Les diré un secreto:
la iguana trabaja,
como casi nadie:
trabaja comiendo,
defeca y trabaja.
Ella abona y siembra de verde su casa
Riega las semillas ya fertilizadas.
Quien no entiende piensa que siempre descansa.
La verdad que siempre trabaja la iguana
y el jardín de espinas que adorna su mundo
debe sus colores a la iguana Juana.
Pero un día llega
un ser en dos patas:
y le ensucia el agua
y encierra a los loros
y su amigo el sapo se va de las charcas.
Se reseca el pasto.
Se queman las ramas.
Ya no hay mariposas, abejas, cigarras.
A afanar empieza la "iguana haragana",
pero ya no hay nada que llene su panza.
Los tordos se han ido.
El Chiví no canta.
el Aura tiñosa
planea en el cielo.
La iguana haragana ya no mira el agua:
no hay cangrejos verdes
y aunque el tiempo pasa, como la ha hecho siempre,
ya Juana la iguana no tiene mañana.
El final del cuento
sería distinto
si el bípedo tonto
no ensuciara el agua,
no secara el pasto, no incendia las ramas.
¡Que hermosa sería la historia que narro
si el amigo sapo se queda en las charcas!

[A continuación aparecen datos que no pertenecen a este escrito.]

(* ===== verification/DhcpClaims.v ===== *)
(** The DHCP client under every sequence of calls, a whole lease from discovery
    to expiry, and the replies that make it read past the packet. *)
From S2P Require Import Prelude Tcpcore TcpSeg Dhcpcli DhcpWire DhcpSpec.

(** ** Sending *)

Lemma client_message_length xid ci mac type req srv :
  length mac = 6%nat → length (client_message xid ci mac type req srv) = 300%nat.
Proof.
  intros Hm. unfold client_message. rewrite !length_app, bootp_header_length, length_replicate by done.
  assert (length (options_bytes (client_options type req srv)) ≤ 60)%nat; [|lia].
  unfold client_options, options_bytes, ip_option. repeat case_if; simpl; lia.
Qed.

Section calls.
Context {W : Type} (call_udp_tx : Z → Z → Z → Z → Z → Z → list Z → W → W * Z).

(** A message that is built and sent. *)
Lemma build_send c type req srv :
  dhcp_ok c → ∃ buf, length buf = 576%nat ∧ dhcp_build c type req srv = Some (c <| dc_scratch := buf |>, 300) ∧
    ∀ st src dst w, udp_tx call_udp_tx (c <| dc_scratch := buf |> <| dc_state := st |>) src dst 300 w =
      Some (send call_udp_tx (dc_udp_tx c) (dc_udp_arg c) src dst
              (client_message (dc_xid c) (if type =? DHCPRELEASE then dc_client_ip c else 0)
                 (dc_mac c) type req srv) w).
Proof.
  intros Hc. destruct (dhcp_build_spec c type req srv (do_scratch _ Hc) (do_mac _ Hc) (do_xid _ Hc)) as (rest & Hr & E).
  eexists. split; [|split; [exact E|]]; [by rewrite length_app, client_message_length, Hr by apply Hc|].
  intros st src dst w. unfold udp_tx. cbn [set_field dc_scratch].
  rewrite aslice_in by (rewrite ?length_app, ?client_message_length by apply Hc; lia).
  change (Z.to_nat 0) with 0%nat. change (Z.to_nat 300) with 300%nat.
  by rewrite drop_0, take_app_length' by (symmetry; apply client_message_length, Hc).
Qed.
(* ===== verification/DnsWire.v ===== *)
(** Strings and names of the DNS resolver: what the string routines compute, the
    wire form of a dotted name, and a reference parser of responses that works
    on the rest of the message instead of on offsets.

    Responses: a reference parser on the rest of the message, that the offsets
    of dnscli.c compute the same, and that it reads back what a server writes. *)
From S2P Require Import Prelude Tcpcore TcpSeg Dnscli.

(** ** C strings in buffers *)

(** The string in a buffer: the bytes before the first NUL. *)
Fixpoint cname (buf : list Z) : list Z :=
  match buf with [] => [] | c :: l => if c =? 0 then [] else c :: cname l end.

Lemma cname_terminated s rest : Forall (λ c, c ≠ 0) s → cname (s ++ 0 :: rest) = s.
Proof. induction 1 as [|c s Hc _ IH]; [done|]. cbn [app cname]. by rewrite (proj2 (Z.eqb_neq _ _) Hc), IH. Qed.

Lemma cname_spec buf : 0 ∈ buf → ∃ rest, buf = cname buf ++ 0 :: rest.
Proof.
  induction buf as [|c buf IH]; intros H; [by apply elem_of_nil in H|]. cbn [cname].
  destruct (Z.eqb_spec c 0) as [->|Hc]; [by exists buf|].
  apply elem_of_cons in H as [|H]; [lia|]. destruct (IH H) as [rest E]. exists rest. cbn [app]. by rewrite <-E.
Qed.

Lemma cname_nonzero buf : Forall (λ c, c ≠ 0) (cname buf).
Proof. induction buf as [|c buf IH]; cbn [cname]; [constructor|]. destruct (Z.eqb_spec c 0); by constructor. Qed.
(* ===== verification/DnsClaims.v ===== *)
(** The resolver under every sequence of calls, and a resolution from the query
    to the cached answer. *)
From S2P Require Import Prelude Tcpcore TcpSeg Dnscli DnsWire DnsSpec.

(** ** Queries *)

(** Recursion desired, one question for an Internet address. *)
Definition query_header (id : Z) : list Z := be_bytes 2 id ++ [1; 0; 0; 1; 0; 0; 0; 0; 0; 0].
Definition query (id : Z) (s : list Z) : list Z := query_header id ++ qname (split_dots s) ++ [0; 1; 0; 1].

Lemma wr16_next p x y r off v :
  off = Z.of_nat (length p) → is_u16 v →
  dns_wr16 (p ++ x :: y :: r) off v = Some ((p ++ be_bytes 2 v) ++ r).
Proof.
  intros -> Hv. unfold dns_wr16. rewrite aset_next, obind_Some by done.
  rewrite aset_next by (rewrite length_app; simpl; lia). rewrite <-!app_assoc. do 2 f_equal.
  change (be_bytes 2 v) with [v / 256 mod 256; v mod 256]. rewrite Z.shiftr_div_pow2 by lia. done.
Qed.

Lemma query_header_spec m id :
  (12 ≤ length m)%nat → is_u16 id → put_query_header m id = Some (query_header id ++ drop 12 m).
Proof.
  intros Hl Hid. unfold put_query_header, DNS_HEADER_LEN. change (Z.to_nat 12) with 12%nat.
  change 12 with (Z.of_nat 12). rewrite copy_bytes_spec, obind_Some by (rewrite ?length_replicate; lia).
  set (d := drop 12 m). change (take 12 (replicate 12 0) ++ d) with ([] ++ 0 :: 0 :: replicate 10 0 ++ d).
  rewrite wr16_next, obind_Some by done. change (replicate 10 0 ++ d) with (0 :: 0 :: replicate 8 0 ++ d).
  rewrite wr16_next, obind_Some by done. change (replicate 8 0 ++ d) with (0 :: 0 :: replicate 6 0 ++ d).
  rewrite wr16_next by done. unfold query_header. by rewrite <-!app_assoc.
Qed.
(* ===== verification/OwcryptAes.v ===== *)
(** * The encryption engine: AES, GCM, the module and the random generator
      ([DLL/owcrypt/owcrypt.c], lines 113-168, 1830-2313 and 2346-2503)

    The S-box tables are computed by [owcrypt_module_init] and live in the
    module state; AES expands a key into the 240-octet schedule and works on
    16-octet states.  As in the ChaCha20 part a destination is an array with
    an offset and the input of the counter mode may be the destination
    itself ([in_ptr]).  The answer of the kernel64 library at module start
    and the time-stamp counter are parameters: [k64_ok], and the sequence [tsc]
    of the values its successive readings return; [addr_x] is the address of
    the local the generator mixes in. *)
From S2P Require Import Prelude Owcrypt OwcryptAead.

Definition OWCRYPT_BAN_K64_BOOT : Z := 0x0011A320.

(** ** Lifecycle *)

Record owc_module := OwcModule {
  owcrypt_initialized : bool;
  owc_sbox : list Z;
  owc_inv_sbox : list Z;
}.

(** The powers of 0x03 and their logarithms. *)
Definition owc_log_step (i : Z) (st : list Z * list Z * Z) : option (list Z * list Z * Z) :=
  let '(e, l, x) := st in
  e ← aset e i (u8 x);
  l ← aset l (u8 x) (u8 i);
  let o := x in
  let x := u16 (Z.shiftl x 1) in
  let x := if nz (Z.land x 0x100) then Z.lxor x 0x11B else x in
  Some (e, l, Z.lxor x o).

(** The affine transform of an inverse. *)
Definition owc_affine (inv : Z) : Z :=
  let '(_, s) := Nat.iter 4 (λ '(t, s),
    let t := u8 (Z.land (Z.lor (Z.shiftl t 1) (Z.shiftr t 7)) 0xFF) in (t, Z.lxor s t)) (inv, inv) in
  u8 (Z.lxor s 0x63).

Definition owcrypt_module_init (k64_ok : bool) (m : owc_module) : option (Z * owc_module) :=
  if owcrypt_initialized m then Some (OWCRYPT_OK, m) else
  if negb k64_ok then Some (OWCRYPT_BAN_K64_BOOT, m) else
  '(e, l, _) ← for_up 256 0 owc_log_step (replicate 256 0, replicate 256 0, 1);
  sbox ← for_up 256 0
    (λ i sbox, inv ← (if i =? 0 then Some 0 else li ← aget l i; aget e (255 - li));
               aset sbox i (owc_affine inv)) (owc_sbox m);
  inv_sbox ← for_up 256 0 (λ i inv_sbox, s ← aget sbox i; aset inv_sbox s (u8 i)) (owc_inv_sbox m);
  s53 ← aget sbox 0x53;
  if negb (s53 =? 0xED) then Some (OWCRYPT_ERR_BAD_ARG, OwcModule false sbox inv_sbox) else
  Some (OWCRYPT_OK, OwcModule true sbox inv_sbox).

Definition owcrypt_module_shutdown (m : owc_module) : option (Z * owc_module) :=
  if negb (owcrypt_initialized m) then Some (OWCRYPT_ERR_UNINITIALIZED, m) else
  sbox ← owcrypt_cleanse (owc_sbox m) 0 256;
  inv_sbox ← owcrypt_cleanse (owc_inv_sbox m) 0 256;
  Some (OWCRYPT_OK, OwcModule false sbox inv_sbox).

(** ** AES *)

Definition owc_gmul_step (st : Z * Z * Z) : Z * Z * Z :=
  let '(p, a, b) := st in
  let p := if nz (Z.land b 1) then Z.lxor p a else p in
  let hi := u8 (Z.land a 0x80) in
  let a := u8 (Z.shiftl a 1) in
  let a := if nz hi then Z.lxor a 0x1B else a in
  (p, a, Z.shiftr b 1).
Definition owc_gmul (a b : Z) : Z := let '(p, _, _) := Nat.iter 8 owc_gmul_step (0, a, b) in p.

Definition owc_rcon : list Z := [0x01; 0x02; 0x04; 0x08; 0x10; 0x20; 0x40; 0x80; 0x1B; 0x36].

Definition owc_sub_word (sbox t : list Z) : option (list Z) :=
  for_up 4 0 (λ j t, x ← aget t j; y ← aget sbox x; aset t j y) t.

(** What becomes of the previous word before it is combined. *)
Definition owc_expand_temp (sbox : list Z) (nk i : Z) (t : list Z) : option (list Z) :=
  if i mod nk =? 0 then
    tmp ← aget t 0;
    t1 ← aget t 1; t ← aset t 0 t1; t2 ← aget t 2; t ← aset t 1 t2;
    t3 ← aget t 3; t ← aset t 2 t3; t ← aset t 3 tmp;
    t ← owc_sub_word sbox t;
    t0 ← aget t 0; rc ← aget owc_rcon (i / nk - 1);
    aset t 0 (Z.lxor t0 rc)
  else if (nk =? 8) && (i mod nk =? 4) then owc_sub_word sbox t
  else Some t.

(** One word of the schedule. *)
Definition owc_expand_word (sbox : list Z) (nk i : Z) (rk : list Z) : option (list Z) :=
  t ← for_up 4 0 (λ j t, x ← aget rk (4 * (i - 1) + j); aset t j x) (replicate 4 0);
  t ← owc_expand_temp sbox nk i t;
  for_up 4 0 (λ j rk, x ← aget rk (4 * (i - nk) + j); y ← aget t j; aset rk (4 * i + j) (Z.lxor x y)) rk.

Definition owc_aes_expand (sbox rk key : list Z) (keybits : Z) : option (list Z) :=
  let nk := keybits / 32 in
  let nr := nk + 6 in
  let nw := 4 * (nr + 1) in
  rk ← for_up (Z.to_nat nk) 0
    (λ i rk, for_up 4 0 (λ j rk, x ← aget key (4 * i + j); aset rk (4 * i + j) x) rk) rk;
  for_up (Z.to_nat (nw - nk)) nk (owc_expand_word sbox nk) rk.

(** SubBytes and ShiftRows of column [c] into [t]. *)
Definition owc_sub_shift (sbox s : list Z) (c : Z) (t : list Z) : option (list Z) :=
  s0 ← aget s (4 * c + 0); a0 ← aget sbox s0; s1 ← aget s (4 * c + 1); a1 ← aget sbox s1;
  s2 ← aget s (4 * c + 2); a2 ← aget sbox s2; s3 ← aget s (4 * c + 3); a3 ← aget sbox s3;
  t ← aset t (4 * ((c + 0) mod 4) + 0) a0; t ← aset t (4 * ((c + 3) mod 4) + 1) a1;
  t ← aset t (4 * ((c + 2) mod 4) + 2) a2; aset t (4 * ((c + 1) mod 4) + 3) a3.

Definition owc_mix (t : list Z) (c : Z) (s : list Z) : option (list Z) :=
  a0 ← aget t (4 * c + 0); a1 ← aget t (4 * c + 1); a2 ← aget t (4 * c + 2); a3 ← aget t (4 * c + 3);
  s ← aset s (4 * c + 0) (Z.lxor (Z.lxor (Z.lxor (owc_gmul a0 2) (owc_gmul a1 3)) a2) a3);
  s ← aset s (4 * c + 1) (Z.lxor (Z.lxor (Z.lxor a0 (owc_gmul a1 2)) (owc_gmul a2 3)) a3);
  s ← aset s (4 * c + 2) (Z.lxor (Z.lxor (Z.lxor a0 a1) (owc_gmul a2 2)) (owc_gmul a3 3));
  aset s (4 * c + 3) (Z.lxor (Z.lxor (Z.lxor (owc_gmul a0 3) a1) a2) (owc_gmul a3 2)).

(** [s[i] = t[i] ^ rk[off + i]] *)
Definition owc_add_key (t rk : list Z) (off : Z) (s : list Z) : option (list Z) :=
  for_up 16 0 (λ i s, x ← aget t i; k ← aget rk (off + i); aset s i (Z.lxor x k)) s.

Definition owc_aes_round (sbox rk : list Z) (r : Z) (s : list Z) : option (list Z) :=
  t ← for_up 4 0 (owc_sub_shift sbox s) (replicate 16 0);
  s ← for_up 4 0 (owc_mix t) s;
  for_up 16 0 (λ i s, x ← aget s i; k ← aget rk (16 * r + i); aset s i (Z.lxor x k)) s.

Definition owc_aes_encrypt_block (sbox out inb rk : list Z) (nr : Z) : option (list Z) :=
  s ← copy_bytes 16 inb (replicate 16 0);
  s ← for_up 16 0 (λ i s, x ← aget s i; k ← aget rk i; aset s i (Z.lxor x k)) s;
  s ← for_up (Z.to_nat (nr - 1)) 1 (owc_aes_round sbox rk) s;
  t ← for_up 4 0 (owc_sub_shift sbox s) (replicate 16 0);
  s ← owc_add_key t rk (16 * nr) s;
  copy_bytes 16 s out.

Definition owc_inv_sub_shift (inv_sbox s : list Z) (c : Z) (t : list Z) : option (list Z) :=
  s0 ← aget s (4 * c + 0); a0 ← aget inv_sbox s0; s1 ← aget s (4 * c + 1); a1 ← aget inv_sbox s1;
  s2 ← aget s (4 * c + 2); a2 ← aget inv_sbox s2; s3 ← aget s (4 * c + 3); a3 ← aget inv_sbox s3;
  t ← aset t (4 * c + 0) a0; t ← aset t (4 * ((c + 1) mod 4) + 1) a1;
  t ← aset t (4 * ((c + 2) mod 4) + 2) a2; aset t (4 * ((c + 3) mod 4) + 3) a3.

Definition owc_inv_mix (t rk : list Z) (r c : Z) (s : list Z) : option (list Z) :=
  t0 ← aget t (4 * c + 0); k0 ← aget rk (16 * (r - 1) + 4 * c + 0); let a0 := Z.lxor t0 k0 in
  t1 ← aget t (4 * c + 1); k1 ← aget rk (16 * (r - 1) + 4 * c + 1); let a1 := Z.lxor t1 k1 in
  t2 ← aget t (4 * c + 2); k2 ← aget rk (16 * (r - 1) + 4 * c + 2); let a2 := Z.lxor t2 k2 in
  t3 ← aget t (4 * c + 3); k3 ← aget rk (16 * (r - 1) + 4 * c + 3); let a3 := Z.lxor t3 k3 in
  s ← aset s (4 * c + 0) (Z.lxor (Z.lxor (Z.lxor (owc_gmul a0 14) (owc_gmul a1 11)) (owc_gmul a2 13)) (owc_gmul a3 9));
  s ← aset s (4 * c + 1) (Z.lxor (Z.lxor (Z.lxor (owc_gmul a0 9) (owc_gmul a1 14)) (owc_gmul a2 11)) (owc_gmul a3 13));
  s ← aset s (4 * c + 2) (Z.lxor (Z.lxor (Z.lxor (owc_gmul a0 13) (owc_gmul a1 9)) (owc_gmul a2 14)) (owc_gmul a3 11));
  aset s (4 * c + 3) (Z.lxor (Z.lxor (Z.lxor (owc_gmul a0 11) (owc_gmul a1 13)) (owc_gmul a2 9)) (owc_gmul a3 14)).

Definition owc_aes_inv_round (inv_sbox rk : list Z) (r : Z) (s : list Z) : option (list Z) :=
  t ← for_up 4 0 (owc_inv_sub_shift inv_sbox s) (replicate 16 0);
  for_up 4 0 (owc_inv_mix t rk r) s.

(** InvShiftRows of column [c] for the last round. *)
Definition owc_inv_shift (s : list Z) (c : Z) (t : list Z) : option (list Z) :=
  s0 ← aget s (4 * c + 0); t ← aset t (4 * c + 0) s0;
  s1 ← aget s (4 * c + 1); t ← aset t (4 * ((c + 1) mod 4) + 1) s1;
  s2 ← aget s (4 * c + 2); t ← aset t (4 * ((c + 2) mod 4) + 2) s2;
  s3 ← aget s (4 * c + 3); aset t (4 * ((c + 3) mod 4) + 3) s3.

Definition owc_aes_decrypt_block (inv_sbox out inb rk : list Z) (nr : Z) : option (list Z) :=
  s ← copy_bytes 16 inb (replicate 16 0);
  s ← for_up 16 0 (λ i s, x ← aget s i; k ← aget rk (16 * nr + i); aset s i (Z.lxor x k)) s;
  s ← for_up (Z.to_nat (nr - 1)) 0 (λ n s, owc_aes_inv_round inv_sbox rk (nr - n) s) s;
  t ← for_up 4 0 (owc_inv_shift s) (replicate 16 0);
  s ← for_up 16 0 (λ i s, x ← aget t i; y ← aget inv_sbox x; k ← aget rk i; aset s i (Z.lxor y k)) s;
  copy_bytes 16 s out.

Definition key_size_ok (keybits : Z) : bool := (keybits =? 128) || (keybits =? 256).

Definition owcrypt_aes_ecb_encrypt (m : owc_module) (key : ptr (list Z)) (keybits : Z)
    (pt ct : ptr (list Z)) : option (Z * ptr (list Z)) :=
  if negb (owcrypt_initialized m) then Some (OWCRYPT_ERR_UNINITIALIZED, ct) else
  match key, pt, ct with
  | Some k, Some p, Some c =>
      if negb (key_size_ok keybits) then Some (OWCRYPT_ERR_BAD_ARG, ct) else
      rk ← owc_aes_expand (owc_sbox m) (replicate 240 0) k keybits;
      c ← owc_aes_encrypt_block (owc_sbox m) c p rk (keybits / 32 + 6);
      Some (OWCRYPT_OK, Some c)
  | _, _, _ => Some (OWCRYPT_ERR_BAD_ARG, ct)
  end.

Definition owcrypt_aes_ecb_decrypt (m : owc_module) (key : ptr (list Z)) (keybits : Z)
    (ct pt : ptr (list Z)) : option (Z * ptr (list Z)) :=
  if negb (owcrypt_initialized m) then Some (OWCRYPT_ERR_UNINITIALIZED, pt) else
  match key, ct, pt with
  | Some k, Some c, Some p =>
      if negb (key_size_ok keybits) then Some (OWCRYPT_ERR_BAD_ARG, pt) else
      rk ← owc_aes_expand (owc_sbox m) (replicate 240 0) k keybits;
      p ← owc_aes_decrypt_block (owc_inv_sbox m) p c rk (keybits / 32 + 6);
      Some (OWCRYPT_OK, Some p)
  | _, _, _ => Some (OWCRYPT_ERR_BAD_ARG, pt)
  end.

(** ** GHASH *)

Record owc_gh_t := Gh { gh_hi : Z; gh_lo : Z }.

Definition owc_gh_load (b : list Z) (off : Z) : option owc_gh_t :=
  hi ← owc_get64 b off; lo ← owc_get64 b (off + 8); Some (Gh hi lo).
Definition owc_gh_store (b : list Z) (g : owc_gh_t) : option (list Z) :=
  b ← owc_put64 b 0 (gh_hi g); owc_put64 b 8 (gh_lo g).

Definition owc_gh_bit (xb : list Z) (i : Z) (st : list Z * list Z) : option (list Z * list Z) :=
  let '(z, v) := st in
  x ← aget xb (Z.shiftr i 3);
  z ← (if nz (Z.land x (Z.shiftr 0x80 (Z.land i 7))) then
         for_up 16 0 (λ j z, zj ← aget z j; vj ← aget v j; aset z j (Z.lxor zj vj)) z
       else Some z);
  v15 ← aget v 15;
  let lsb := Z.land v15 1 in
  v ← for_up 15 0 (λ n v, let j := 15 - n in
                          vj ← aget v j; vp ← aget v (j - 1);
                          aset v j (u8 (Z.lor (Z.shiftr vj 1) (Z.shiftl vp 7)))) v;
  v0 ← aget v 0;
  v ← aset v 0 (Z.shiftr v0 1);
  v ← (if nz lsb then v0 ← aget v 0; aset v 0 (Z.lxor v0 0xE1) else Some v);
  Some (z, v).

Definition owc_gh_mul (x y : owc_gh_t) : option owc_gh_t :=
  v ← owc_gh_store (replicate 16 0) y;
  xb ← owc_gh_store (replicate 16 0) x;
  '(z, _) ← for_up 128 0 (owc_gh_bit xb) (replicate 16 0, v);
  owc_gh_load z 0.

Si Juana, la iguana, sigue de haragana
pasando los días
de mayo lluvioso,
las tardes de octubre,
los días, semanas
y que el tiempo pase
como lo ha hecho siempre,
regando semillas ya fertilizadas
y el jardín de espinas que adorna su mundo
deba sus colores a Juana la iguana.

©Luis Carvajal.

Lago Enriquillo, 11 de mayo de 1991.